**Required action:** The answer must be an exact reproduction of the lines from the start of the records below through the line containing "Definition with_hscan h", and nothing more.

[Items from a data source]
==*==
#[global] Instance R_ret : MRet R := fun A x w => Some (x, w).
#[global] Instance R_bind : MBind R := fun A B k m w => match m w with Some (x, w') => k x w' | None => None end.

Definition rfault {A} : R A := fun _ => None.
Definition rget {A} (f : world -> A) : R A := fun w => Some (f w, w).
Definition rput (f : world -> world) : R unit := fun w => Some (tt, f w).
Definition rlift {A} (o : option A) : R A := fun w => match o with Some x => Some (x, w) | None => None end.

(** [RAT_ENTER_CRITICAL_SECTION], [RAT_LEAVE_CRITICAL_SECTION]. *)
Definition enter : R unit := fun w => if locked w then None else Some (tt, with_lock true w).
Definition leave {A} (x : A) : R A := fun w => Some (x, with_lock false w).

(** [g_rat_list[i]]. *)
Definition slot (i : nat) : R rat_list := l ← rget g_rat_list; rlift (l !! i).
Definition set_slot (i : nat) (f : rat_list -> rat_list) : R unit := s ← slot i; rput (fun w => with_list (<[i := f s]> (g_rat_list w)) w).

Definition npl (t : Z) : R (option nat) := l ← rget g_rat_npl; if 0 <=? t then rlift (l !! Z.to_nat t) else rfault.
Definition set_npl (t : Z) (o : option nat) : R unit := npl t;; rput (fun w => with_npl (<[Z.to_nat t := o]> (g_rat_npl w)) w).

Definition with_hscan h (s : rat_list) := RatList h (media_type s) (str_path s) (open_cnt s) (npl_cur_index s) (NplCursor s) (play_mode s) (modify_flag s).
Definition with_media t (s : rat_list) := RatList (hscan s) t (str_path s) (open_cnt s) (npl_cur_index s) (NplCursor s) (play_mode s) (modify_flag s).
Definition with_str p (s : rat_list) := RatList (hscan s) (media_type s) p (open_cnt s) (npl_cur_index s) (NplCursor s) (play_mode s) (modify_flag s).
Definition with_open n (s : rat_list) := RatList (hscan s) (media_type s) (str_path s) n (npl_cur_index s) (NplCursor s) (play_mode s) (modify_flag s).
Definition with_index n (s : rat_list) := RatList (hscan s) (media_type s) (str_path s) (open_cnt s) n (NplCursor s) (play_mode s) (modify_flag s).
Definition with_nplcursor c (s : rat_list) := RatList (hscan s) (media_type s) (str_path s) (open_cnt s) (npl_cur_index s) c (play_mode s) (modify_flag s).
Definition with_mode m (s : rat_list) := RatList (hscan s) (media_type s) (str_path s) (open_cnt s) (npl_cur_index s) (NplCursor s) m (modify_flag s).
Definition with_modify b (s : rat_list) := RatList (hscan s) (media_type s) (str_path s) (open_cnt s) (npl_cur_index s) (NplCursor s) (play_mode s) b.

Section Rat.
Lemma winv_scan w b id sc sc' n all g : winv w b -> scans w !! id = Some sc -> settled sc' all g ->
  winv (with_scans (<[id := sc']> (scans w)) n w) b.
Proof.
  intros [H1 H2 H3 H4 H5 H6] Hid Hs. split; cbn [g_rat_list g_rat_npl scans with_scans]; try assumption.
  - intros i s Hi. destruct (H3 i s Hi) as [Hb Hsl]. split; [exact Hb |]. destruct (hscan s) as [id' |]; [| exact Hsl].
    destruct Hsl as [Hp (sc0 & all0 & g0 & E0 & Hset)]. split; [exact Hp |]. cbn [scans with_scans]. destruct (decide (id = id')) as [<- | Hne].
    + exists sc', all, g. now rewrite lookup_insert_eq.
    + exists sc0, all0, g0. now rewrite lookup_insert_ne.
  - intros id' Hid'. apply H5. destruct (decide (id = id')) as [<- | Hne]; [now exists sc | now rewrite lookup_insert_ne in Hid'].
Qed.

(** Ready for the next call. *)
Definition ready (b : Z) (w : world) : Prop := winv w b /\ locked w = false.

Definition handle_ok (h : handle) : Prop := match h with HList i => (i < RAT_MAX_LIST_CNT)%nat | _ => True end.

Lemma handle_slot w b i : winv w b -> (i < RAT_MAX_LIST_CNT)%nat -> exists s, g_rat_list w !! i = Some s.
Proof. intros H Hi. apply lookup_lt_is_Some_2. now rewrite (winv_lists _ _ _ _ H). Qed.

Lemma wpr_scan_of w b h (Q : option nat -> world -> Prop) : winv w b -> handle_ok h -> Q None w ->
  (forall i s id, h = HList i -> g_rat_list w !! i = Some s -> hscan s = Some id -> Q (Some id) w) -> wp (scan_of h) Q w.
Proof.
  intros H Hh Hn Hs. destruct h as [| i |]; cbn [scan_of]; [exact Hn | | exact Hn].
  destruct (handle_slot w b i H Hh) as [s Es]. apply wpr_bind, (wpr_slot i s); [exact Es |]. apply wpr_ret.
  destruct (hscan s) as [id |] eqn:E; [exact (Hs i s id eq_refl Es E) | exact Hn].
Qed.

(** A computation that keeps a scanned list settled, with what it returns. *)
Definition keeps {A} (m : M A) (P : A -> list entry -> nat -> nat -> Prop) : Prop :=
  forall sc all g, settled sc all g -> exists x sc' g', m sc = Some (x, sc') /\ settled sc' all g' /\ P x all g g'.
==*==
**Answer to this exercise:**
#[global] Instance R_ret : MRet R := fun A x w => Some (x, w).
#[global] Instance R_bind : MBind R := fun A B k m w => match m w with Some (x, w') => k x w' | None => None end.

Definition rfault {A} : R A := fun _ => None.
Definition rget {A} (f : world -> A) : R A := fun w => Some (f w, w).
Definition rput (f : world -> world) : R unit := fun w => Some (tt, f w).
Definition rlift {A} (o : option A) : R A := fun w => match o with Some x => Some (x, w) | None => None end.

(** [RAT_ENTER_CRITICAL_SECTION], [RAT_LEAVE_CRITICAL_SECTION]. *)
Definition enter : R unit := fun w => if locked w then None else Some (tt, with_lock true w).
Definition leave {A} (x : A) : R A := fun w => Some (x, with_lock false w).

(** [g_rat_list[i]]. *)
Definition slot (i : nat) : R rat_list := l ← rget g_rat_list; rlift (l !! i).
Definition set_slot (i : nat) (f : rat_list -> rat_list) : R unit := s ← slot i; rput (fun w => with_list (<[i := f s]> (g_rat_list w)) w).

Definition npl (t : Z) : R (option nat) := l ← rget g_rat_npl; if 0 <=? t then rlift (l !! Z.to_nat t) else rfault.
Definition set_npl (t : Z) (o : option nat) : R unit := npl t;; rput (fun w => with_npl (<[Z.to_nat t := o]> (g_rat_npl w)) w).

Definition with_hscan h (s : rat_list) := RatList h (media_type s) (str_path s) (open_cnt s) (npl_cur_index s) (NplCursor s) (play_mode s) (modify_flag s).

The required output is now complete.